4. Edison invented the light bulb

Although it is one of the most prolific inventors in history (1,093 inventions), Thomas Edison is not the father in law of many of them. The reality is that some belong technicians who worked with him, while others have not even seen the light in his lab. Take, for example, the light bulb, the most famous invention of Edison. It was invented four decades before Thomas Edison was born. The author? English scientist, Sir Davy Hamphry. And yet, how he came to be recognized as a parent Edison's light bulb?

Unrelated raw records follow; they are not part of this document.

Lemma port_is_word z : word (bytes (fmt_d z)) = true.
Proof.
  unfold fmt_d. rewrite bytes_str. set (n := Z.abs z).
  assert (Forall (λ b, 48 ≤ byte_val b ≤ 57) (dec_digits (S (Z.to_nat (Z.log2 n))) n)) as Hds by (apply dec_digits_range; lia).
  assert (forallb (λ b, negb (is_blank b)) (dec_digits (S (Z.to_nat (Z.log2 n))) n) = true) as Hb.
  { apply forallb_forall. intros b Hin%list_elem_of_In. rewrite Forall_forall in Hds. rewrite not_blank; [done|]. specialize (Hds b Hin). lia. }
  destruct (dec_digits_nonempty (Z.to_nat (Z.log2 n)) n ltac:(lia)) as (b & l & Heq & d & Hd & Hdig).
  rewrite Heq in *. unfold word. destruct (bool_decide (z < 0)).
  { change (forallb _ (x2d :: b :: l)) with (negb (is_blank x2d) && forallb (λ b, negb (is_blank b)) (b :: l)). by rewrite Hb. }
  rewrite Hb, andb_true_r. apply negb_true_iff, bool_decide_eq_false. intros ->. apply Forall_cons in Hds as [Hr _]. change (byte_val x27) with 39 in Hr. lia.
Qed.

Lemma read_dsn host port username password database :
  Forall (λ v, v ≠ [] ∧ x20 ∉ v) [host; username; password; database] →
  parseLibpqParams (dsn_body host port username password database) = inr (dsn_params host port username password database).
Proof.
  intros Hvs. apply parse_written. unfold dsn_params.
  rewrite !Forall_cons in Hvs. destruct Hvs as ([? ?] & [? ?] & [? ?] & [? ?] & _).
  repeat constructor; cbn [fst snd]; try done; try apply port_is_word; by apply escape_word.
Qed.

(** The connection string is read, by the code that takes the credentials out of it for
    restricted sessions, with the escapes still in the values. So a password is read back
    exactly when none of its bytes needed an escape. *)
Theorem warehouse_password_is_misread host port username password database :
  Forall (λ v, v ≠ [] ∧ x20 ∉ v) [host; username; password; database] →
  (∃ ps, parseLibpqParams (dsn_body host port username password database) = inr ps ∧ (bytes "password", password) ∈ ps)
  ↔ Forall (λ b, special b = false) password.
Proof.
  intros Hvs. rewrite <- escape_id, (read_dsn _ _ _ _ _ Hvs). split.
  - intros (ps & [= <-] & Hin). unfold dsn_params in Hin. repeat apply elem_of_cons in Hin as [Hin|Hin]; try (by injection Hin).
    by apply not_elem_of_nil in Hin.
  - intros He. eexists. split; [done|]. unfold dsn_params. rewrite He. do 3 right. left.
Qed.

(** With a blank in the password nothing can be read at all. *)
Theorem blank_in_password_breaks_the_dsn :
  parseLibpqParams (dsn_body (bytes "db") 5432 (bytes "lake") (bytes "pass word") (bytes "meta"))
  = inl (ExpectedKeyValue (bytes "word dbname=meta")).
Proof. by vm_compute. Qed.

(** * The Iceberg catalog *)

(** The payload has the fields of the backend that is selected and no others, and depends on
    no secret but the one the Lakekeeper credentials name, and on that one for Lakekeeper only. *)
Theorem iceberg_payload_is_its_backends get src ic : buildIcebergConfig get src = inl ic →
  iceberg.Backend ic = src_Backend src ∧
  (iceberg.ResolvedBackend ic ≠ iceberg.BackendS3Tables → iceberg.TableBucket ic = "") ∧
  (iceberg.ResolvedBackend ic ≠ iceberg.BackendLakekeeper →
     iceberg.LakekeeperEndpoint ic = "" ∧ iceberg.LakekeeperClientID ic = "" ∧ iceberg.LakekeeperClientSecret ic = "" ∧
     ∀ get', buildIcebergConfig get' src = inl ic) ∧
  ∀ get', (let ref := src_LakekeeperClientCredentials src in
           get' (TrimSpace (ref_Namespace ref)) (TrimSpace (ref_Name ref)) = get (TrimSpace (ref_Namespace ref)) (TrimSpace (ref_Name ref))) →
    buildIcebergConfig get' src = inl ic.
Proof.
  unfold buildIcebergConfig, iceberg.ResolvedBackend. cbn [iceberg.Backend plain_iceberg].
  set (backend := if bool_decide (src_Backend src = "") then _ else _).
  destruct (bool_decide (backend = iceberg.BackendLakekeeper)) eqn:Hl.
  - apply bool_decide_eq_true in Hl. destruct (bool_decide (ref_Name _ ≠ "")).
    + unfold readSecretValue. intros Hic.
      assert (iceberg.Backend ic = src_Backend src ∧ iceberg.TableBucket ic = "") as [Hb Ht].
      { repeat (case_match; simplify_eq); by split. }
      rewrite Hb. fold backend. split_and!; [done|by intros _|by rewrite Hl|]. cbn zeta. intros get' ->. exact Hic.
    + intros [= <-]. cbn. fold backend. by rewrite Hl.
  - apply bool_decide_eq_false in Hl. destruct (bool_decide (backend = iceberg.BackendS3Tables)) eqn:Ht; intros [= <-]; cbn; fold backend.
    + apply bool_decide_eq_true in Ht. by rewrite Ht.
    + done.
Qed.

3. George Washington was America's first president

Everyone knows that Washington was the first President of the United States (of the 43 presidents in history). The reality is, however, different. During the American Revolution, the Continental Congress (or the US Congress) he chose Peyton Randolph as the first president. Randolph's first political move was to create an army to oppose England, and topped it even called him George Washington.



In 1781, Randolph was succeeded by John Hancock. After Washington's victory at the Battle of Yorktown, Hancock sent him a congratulatory American general, he answering them through another missive that is with the nickname "president of the United States." Eight years after the war, and after another two presidents, Washington, The benefits of the huge political capital gained through victory against England, he became the first democratically elected president. Strictly speaking, however, George Washington was only the fifth US president.


2.Ferdinand Magellan made the first trip around the world

Without going into details, almost everyone knows two things about Portuguese navigator large and wide, Ferdinand Magellan. The first is that made the first trip around the world (between 1519 and 1522). The second is that he was killed on 22 April 1521 by natives in the Philippines. It seems, however, that no one barely visible contradiction of terms between the two statements



1. Jesus was born on December 25

Christmas is the biggest celebration of Christianity, at which all celebrate the birth of Christ. There is, however, no mention biblical or otherwise indicating 25 December as the one in which Jesus was born. Currently, there are several hypotheses about the origins of Christmas, but perhaps the most important is related to the cult of the god Mithras Hellenistic, cult emerged around 100 BC



Its believers were convinced that Mithra was born on December 25 of a virgin mother, and that this event has happened in a manger. A striking resemblance more than the Christian celebration of Christmas. Many voices say that the early Christians tried to make people forget the powerful cult of Mithras, and so they replaced it with the celebration of Christmas. In fact, many other pagan holidays were changed, and in their place were adapted to Christian holidays.


The above post is reprinted from materials provided by Descopera . Note: Materials may be edited for content and length.